Shadow Minister of Communications
- In office 2012–2014
- Preceded by: Natasha Michael
- Succeeded by: Gavin Davis

Personal details
- Born: Zimbabwe
- Party: Democratic Alliance

= Marian Shinn =

South African politician

Marian Shinn is a South African politician, a former Member of Parliament with the Democratic Alliance (DA), and the former Shadow Minister of Telecommunications and Postal Services.

==Early life and journalism career==
Shinn was born and educated in Zimbabwe.

She moved to South Africa in 1971 to join the Rand Daily Mail which started her journalism career. She continued at The Star in 1974 where Shinn focused on human rights and social welfare issues. She was on the team that reported from Alexandra, north of Johannesburg, during the June 1976 student uprising.

During her journalism career, she also worked for the Sunday Tribune, Sunday Times and Sunday Express, before venturing into information technology (IT) trade journalism.

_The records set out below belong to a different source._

Lemma inverseMap_roundtrip_witness :
  let o := {| x := 100; y := 120; w := 40; h := 60 |} in
  let p := paddedRect 500 400 o in
  let crop := finalCropRect o p 1024 1536 in
  Rect_eq crop (resized p targetWidth (targetHeight p) o) /\
  Rect_eq (footprint p targetWidth (targetHeight p) crop) o.
Proof.
  intros o p crop.
  apply (inverseMap_roundtrip o p 1024 1536).
  - vm_compute; reflexivity.
  - vm_compute; reflexivity.
  - repeat split; vm_compute; discriminate.
  - vm_compute; reflexivity.
  - vm_compute; reflexivity.
  - vm_compute; reflexivity.
Defined.

End PaddingProps.

(** ** Zooming about the cursor *)

Module ImageDisplayProps.
Import JsNumber ImageDisplay.
Local Open Scope Q_scope.

Lemma clamp_in_range (val lo hi : Q) :
  lo <= hi -> lo <= clamp val lo hi /\ clamp val lo hi <= hi.
Proof.
  intros Hle. unfold clamp.
  destruct (Q.max_spec lo (Qmin val hi)) as [[H1 E1] | [H1 E1]];
    destruct (Q.min_spec val hi) as [[H2 E2] | [H2 E2]];
    rewrite E1; try rewrite E2; split; lra.
Qed.

(** The point under the cursor is drawn at the cursor. *)
Lemma drawnAt_transformed (t : Transform) (canvasX canvasY : Q) :
  ~ scale t == 0 ->
  point_eq (drawnAt t (getTransformedMousePos t canvasX canvasY))
           (canvasX, canvasY).
Proof.
  intros Hs. unfold point_eq, drawnAt, getTransformedMousePos.
  cbn [fst snd]. split; field; exact Hs.
Qed.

In 1984, Shinn won the first IT Journalism of the Year award for editing South Africa's first magazine aimed at business users of IT and the following year, she started a public relations consultancy specializing in IT.

==Political career==
Marian was active in the Five Freedoms Forum which promoted dialogue between white and black South Africans, and in 1989 she was part of the forum's delegation that visited the African National Congress in Lusaka.

On moving to Cape Town in 1998, Shinn joined the Muizenberg branch of the Democratic Party and served as the branch chairperson

==Other interests and hobbies==

Shinn is also a writer; in 2002, her feature film script was selected as a finalist at the Moondance Film Festival held in Boulder, Colorado.

==Political life==
Shinn served as the DA Shadow Minister of Telecommunications and Postal Services.

Shinn retired from politics at the 2019 general election.